C’est-à-dire, quand vous viviez dans la malice, dans l’impiété, dans des maux extrêmes, vous montriez une telle docilité que vous ne faisiez absolument rien de bien : car c’est ce que signifient ces mots : « Vous étiez libres à l’égard de la justice » ; c’est-à-dire : vous ne lui étiez point soumis, vous lui étiez totalement étrangers. Vous ne partagiez point votre service entre la justice et le péché, mais vous vous livriez entièrement au mal. Donc maintenant que vous êtes passés à la justice, donnez-vous tout entiers à la vertu, ne faites absolument plus de mal, afin que la mesure soit égale de part et d’autre. Or non seulement il y a une grande différence entre les deux maîtres ; mais il y en a aussi une grande entre les deux services : ce que l’apôtre démontre jusqu’à l’évidence, en faisant voir en quoi ils obéissaient alors, et en quoi ils obéissent maintenant il ne parle point encore du dommage qui en est résulté ; il ne mentionne que la honte. « Quel fruit avez-vous donc tiré alors des choses dont vous rougissez maintenant (21) ? »
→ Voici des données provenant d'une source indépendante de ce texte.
(** X13: [truncateHeaders] with limit 0 changes no header.  With a
    positive limit it keeps the number of headers, leaves a header whose
    text has at most [charLimit] characters as it is, and gives a longer
    one the truncated text, of [charLimit + 2] characters, with the
    original text as its tooltip. *)
Theorem truncateHeaders_keeps_original (charLimit : nat) (hs : list HeaderLabel) :
  truncateHeaders 0 hs = hs ∧
  length (truncateHeaders charLimit hs) = length hs ∧
  ∀ i h, hs !! i = Some h → 1 ≤ charLimit →
    ∃ h', truncateHeaders charLimit hs !! i = Some h' ∧
      (String.length (labelText h) ≤ charLimit → h' = h) ∧
      (charLimit < String.length (labelText h) →
         labelText h' = truncate charLimit (labelText h) ∧
         String.length (labelText h') = charLimit + 2 ∧
         tooltip h' = Some (labelText h)).
Proof.
  split; [done|]. split.
  - unfold truncateHeaders. destruct (0 <? charLimit); [|done]. by rewrite length_fmap.
  - intros i h Hi Hl. unfold truncateHeaders.
    rewrite (proj2 (Nat.ltb_lt _ _) Hl), list_lookup_fmap, Hi. simpl.
    eexists. split; [done|]. split.
    + apply truncateHeader_kept.
    + intros Hlt. rewrite (truncateHeader_changed _ _ Hlt). simpl.
      destruct (truncate_long charLimit (labelText h) Hlt) as [_ Hlen].
      repeat split; try done. lia.
Qed.

Lemma truncateHeaders_keeps_original_witness :
  ∃ h', truncateHeaders 5 [mkHeaderLabel "Name" None; mkHeaderLabel "Birthday" None] !! 1
          = Some h' ∧
        String.length (labelText h') = 7 ∧
        tooltip h' = Some "Birthday".
Proof.
  destruct (truncateHeaders_keeps_original 5
              [mkHeaderLabel "Name" None; mkHeaderLabel "Birthday" None])
    as (_ & _ & Hat).
  destruct (Hat 1 (mkHeaderLabel "Birthday" None) eq_refl ltac:(lia))
    as (h' & Hh' & _ & Hlong).
  destruct Hlong as (_ & Hlen & Htip); [simpl; lia|].
  exists h'. split; [exact Hh'|]. split; [exact Hlen|exact Htip].
Defined.

(** ** The spacing preference *)

Lemma unload_id (s : Spacing) : unload s = s.
Proof.
  unfold unload. induction (unloadListeners s) as [|n IH]; [done|].
  by rewrite Nat.iter_succ.
Qed.

Lemma spacingStep_fields (save : bool) (s : Spacing) (e : SpacingEvent) :
  storedSpacing (spacingStep save s e) = storedSpacing s ∧
  condensed (spacingStep save s e)
    = match e with ToggleSpacing => negb (condensed s) | Unload => condensed s end.
Proof.
  destruct e; simpl.
  - unfold toggleSpacing. by destruct save.
  - by rewrite unload_id.
Qed.

(** X14: the spacing written by [updateSpacing] is the one the
    constructor restores on the next load when preferences are saved,
    whatever class the markup has; without saved preferences, or with no
    stored item, the class of the markup stays. *)
Theorem spacing_round_trip (s : Spacing) (markupCondensed : bool) :
  condensed (restoreSpacing true markupCondensed (storedSpacing (updateSpacing s)))
    = condensed s ∧
  (∀ stored, condensed (restoreSpacing false markupCondensed stored) = markupCondensed) ∧
  (∀ save, condensed (restoreSpacing save markupCondensed None) = markupCondensed).
Proof.
  split; [|split].
  - unfold restoreSpacing, updateSpacing, applySpacing. simpl.
    by destruct (condensed s).
  - intros stored. unfold restoreSpacing. by destruct stored as [[|]|].
  - done.
Qed.

(** X15: no sequence of [toggleSpacing] calls and page unloads writes the
    stored spacing, with or without [savePreferences]: the listener
    [toggleSpacing] registers never calls [updateSpacing].  The class is
    flipped once per call, so after a reload the constructor restores what
    was stored before the calls. *)
Theorem toggleSpacing_never_stores (save : bool) (s : Spacing)
  (events : list SpacingEvent) :
  storedSpacing (foldl (spacingStep save) s events) = storedSpacing s ∧
  condensed (foldl (spacingStep save) s events)
    = (if Nat.even (toggles events) then condensed s else negb (condensed s)).
Proof.
  revert s. induction events as [|e events IH]; intros s; [done|].
  cbn [foldl]. destruct (IH (spacingStep save s e)) as [-> ->].
  destruct (spacingStep_fields save s e) as [-> ->].
  split; [done|]. destruct e.
  - change (toggles (ToggleSpacing :: events)) with (S (toggles events)).
    rewrite Nat.even_succ, <- Nat.negb_even.
    by destruct (Nat.even (toggles events)), (condensed s).
  - done.
Qed.


(** ** The stored page size *)

Lemma digitValue_pretty_N_char (d : N) :
  (d < 10)%N → digitValue (pretty_N_char d) = Some (Z.of_N d).
Proof.
  intros Hd.
  assert (d = 0 ∨ d = 1 ∨ d = 2 ∨ d = 3 ∨ d = 4 ∨ d = 5 ∨ d = 6 ∨ d = 7 ∨ d = 8
          ∨ d = 9)%N as Hcases by lia.
  repeat (destruct Hcases as [->|Hcases]; [reflexivity|]). by subst.
Qed.

Lemma digits_pretty_N_go (x : N) (s : string) (a : Z) :
  ∃ k : nat, digits a (pretty_N_go x s)
             = digits (a * 10 ^ Z.of_nat k + Z.of_N x)%Z s.
Proof.
  revert s. induction (N.lt_wf_0 x) as [x _ IH]; intros s.
  destruct (decide (x = 0%N)) as [->|Hx].
  - exists 0. rewrite pretty_N_go_0. f_equal. simpl. lia.
  - rewrite pretty_N_go_step by lia.
    destruct (IH (x `div` 10)%N) with (s := String (pretty_N_char (x `mod` 10)) s)
      as [k Hk].
    { apply N.div_lt; lia. }
    exists (S k). rewrite Hk. simpl.
    rewrite digitValue_pretty_N_char by (apply N.mod_lt; lia).
    f_equal. rewrite Nat2Z.inj_succ, Z.pow_succ_r by lia.
    rewrite N2Z.inj_mod, N2Z.inj_div.
    pose proof (Z.div_mod (Z.of_N x) 10 ltac:(lia)) as Hdm.
    change (Z.of_N 10) with 10%Z. lia.
Qed.

Lemma digits_pretty (n : nat) : digits 0 (pretty n) = Int (Z.of_nat n).
Proof.
  unfold pretty, pretty_nat, pretty, pretty_N.
  destruct (decide (N.of_nat n = 0%N)) as [H0|Hn].
  - assert (n = 0) as -> by lia. reflexivity.
  - destruct (digits_pretty_N_go (N.of_nat n) EmptyString 0) as [k ->].
    simpl. f_equal. lia.
Qed.

Lemma paginate_stored (limit : nat) (t : Table) :
  storedItemsPerPage (paginate limit t)
  = if optSavePreferences (options t) then Some (pretty limit)
    else storedItemsPerPage t.
Proof. unfold paginate. fields. Qed.

(** X16: after [paginate(limit)], [getItemsPerPage] returns [limit] when
    preferences are saved (the number written to localStorage reads back
    as itself) and when nothing, or the empty string, is stored; with
    preferences not saved and the decimal text of a number [m] stored, it
    returns [m], whatever [limit] is. *)
Theorem getItemsPerPage_after_paginate (limit : nat) (t : Table) :
  (optSavePreferences (options t) = true →
   getItemsPerPage (paginate limit t) = Int (Z.of_nat limit)) ∧
  (optSavePreferences (options t) = false →
   storedItemsPerPage t = None ∨ storedItemsPerPage t = Some EmptyString →
   getItemsPerPage (paginate limit t) = Int (Z.of_nat limit)) ∧
  (optSavePreferences (options t) = false →
   ∀ m : nat, storedItemsPerPage t = Some (pretty m) →
   getItemsPerPage (paginate limit t) = Int (Z.of_nat m)).
Proof.
  destruct (paginate_fields limit t) as (_ & _ & Hi & _).
  unfold getItemsPerPage. rewrite paginate_stored, Hi.
  split; [|split].
  - intros ->. pose proof (digits_pretty limit) as Hd.
    destruct (pretty limit) as [|c s]; [done|]. exact Hd.
  - intros -> [->| ->]; done.
  - intros -> m ->. pose proof (digits_pretty m) as Hd.
    destruct (pretty m) as [|c s] eqn:Hm; [|exact Hd].
    simpl in Hd. injection Hd as Hd. assert (m = 0) as -> by lia. done.
Qed.

Lemma getItemsPerPage_after_paginate_witness :
  getItemsPerPage (paginate 25 (construct (mkOptions false true false true)
                                  [plainHeader] threeRows [])) = Int 25.
Proof.
  apply (proj1 (getItemsPerPage_after_paginate 25
                  (construct (mkOptions false true false true)
                     [plainHeader] threeRows []))).
  reflexivity.
Defined.

(** ** Row indices for assistive technologies *)

Lemma ariaRowCount_loop {A : Type} (trs : list A) (counter : nat) (out : list string) :
  foldl (fun (acc : nat * list string) (_ : A) =>
           let counter := fst acc + 1 in (counter, snd acc ++ [pretty counter]))
        (counter, out) trs
  = (counter + length trs, out ++ (pretty <$> seq (counter + 1) (length trs))).
Proof.
  revert counter out. induction trs as [|x trs IH]; intros counter out; simpl.
  - by rewrite Nat.add_0_r, app_nil_r.
  - rewrite IH. simpl. f_equal; [lia|]. rewrite <- app_assoc. simpl.
    by replace (counter + 1 + 1) with (S (counter + 1)) by lia.
Qed.

(** X17: [ariaRowCount] announces the number of [tr] elements and gives
    the [tr] at position [i] (from 0, in document order) the index
    [i + 1]. *)
Theorem ariaRowCount_indices {A : Type} (trs : list A) :
  ariaRowCount trs = (pretty (length trs), pretty <$> seq 1 (length trs)) ∧
  (∀ i, i < length trs → snd (ariaRowCount trs) !! i = Some (pretty (i + 1))).
Proof.
  assert (ariaRowCount trs = (pretty (length trs), pretty <$> seq 1 (length trs)))
    as Heq.
  { unfold ariaRowCount. by rewrite ariaRowCount_loop. }
  split; [done|]. intros i Hi. rewrite Heq. simpl.
  rewrite list_lookup_fmap, lookup_seq_lt by done. simpl. f_equal. f_equal. lia.
Qed.

Lemma ariaRowCount_indices_witness :
  snd (ariaRowCount threeRows) !! 2 = Some "3".
Proof.
  apply (proj2 (ariaRowCount_indices threeRows) 2). simpl. lia.
Defined.

(** ** The event of a header click *)

Section ClickEvent.

Variable engine : nat → SortPlan.
Variable collatorCompare : string → string → Z.

Lemma sortColumn_effects (column : nat) (t t' : Table) :
  sortColumn engine collatorCompare column t = Returned t' →
  effects t' = effects t ++ [Sorted column (getSortingOrder t)] ∧
  options t' = options t.
Proof.
  unfold sortColumn, Array_sort.
  destruct (headers t !! column) as [header|]; [|done].
  destruct (runPlan _ _) as [e|order]; [done|]. by intros [= <-].
Qed.

End ClickEvent.

(** X18: a click on a sortable header whose sort returns dispatches one
    [sorted] event, after everything dispatched before, and its direction
    is the opposite of the order held before the click: with the default
    order ASC the first click sorts descending. *)
Theorem click_dispatches_sorted (engine : nat → SortPlan)
  (collatorCompare : string → string → Z) (index : nat) (clicked : Header)
  (t t' : Table) :
  headers t !! index = Some clicked → sortable clicked = true →
  sortOnClick engine collatorCompare (HeaderCell index) t = Returned t' →
  effects t' = effects t ++ [Sorted index (if sortASC t then "DESC" else "ASC")].
Proof.
  intros Hh Hs. unfold sortOnClick. rewrite Hh, Hs. simpl.
  destruct (sortColumn _ _ _ _) as [t1|e t1] eqn:Hsort; [|done].
  apply sortColumn_effects in Hsort as [He Ho].
  assert (effects t1 = effects t ++ [Sorted index (if sortASC t then "DESC" else "ASC")])
    as Heff.
  { rewrite He. unfold getSortingOrder. simpl. by destruct (sortASC t). }
  destruct (optPaginate (options t1)); intros [= <-]; exact Heff.
Qed.

Lemma click_dispatches_sorted_witness :
  effects afterClick = effects twoPerPage ++ [Sorted 0 "DESC"].
Proof.
  apply (click_dispatches_sorted insertionEngine byteCompare 0 plainHeader
           twoPerPage afterClick eq_refl eq_refl).
  vm_compute. reflexivity.
Defined.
Tel était cet esclavage que son seul souvenir fait encore monter la honte au front. Or, si le souvenir fait rougir, à plus forte raison la pratique. Vous avez donc obtenu un double avantage ; vous êtes affranchis de la honte et vous savez en quel état vous étiez ; tout comme vous éprouviez alors un double dommage vous commettiez des actions honteuses et (chose pire encore) vous ne saviez pas même en rougir ; ainsi vous restiez dans l’esclavage. Après avoir prouvé surabondamment, par la honte même qui leur en revient, le dommage que leur a causé leur conduite passée, il en vient au fond même de la question. Quel est-il ? « Car leur fin, c’était la mort ». Comme la honte ne paraît pas être un poids insupportable, il aborde le côté terrible, la mort, veux-je dire ; quoique ce qu’il a dit plus haut, eût dû suffire. Songez à quel point le mal était porté ; puisque, affranchis du châtiment, ils ne l’étaient point de la honte. Quelle récompense, leur dit-il, attendez-vous donc d’une conduite dont le seul souvenir, même quand vous êtes délivrés du châtiment, vous couvre encore de confusion et de honte, bien que vous soyez établis dans urne telle abondance de grâces ? Il n’en est pas ainsi du service du Dieu. « Mais maintenant, affranchis du péché et faits esclaves de Dieu, vous en avez pour fruit la sanctification, et pour fin la vie éternelle ». Le fruit de votre premier état est la honte, même après la délivrance ; le fruit du second est la sanctification ; or, où est la sanctification, là règne une grande liberté. La fin de l’un est la mort ; celle de l’autre, la vie éternelle.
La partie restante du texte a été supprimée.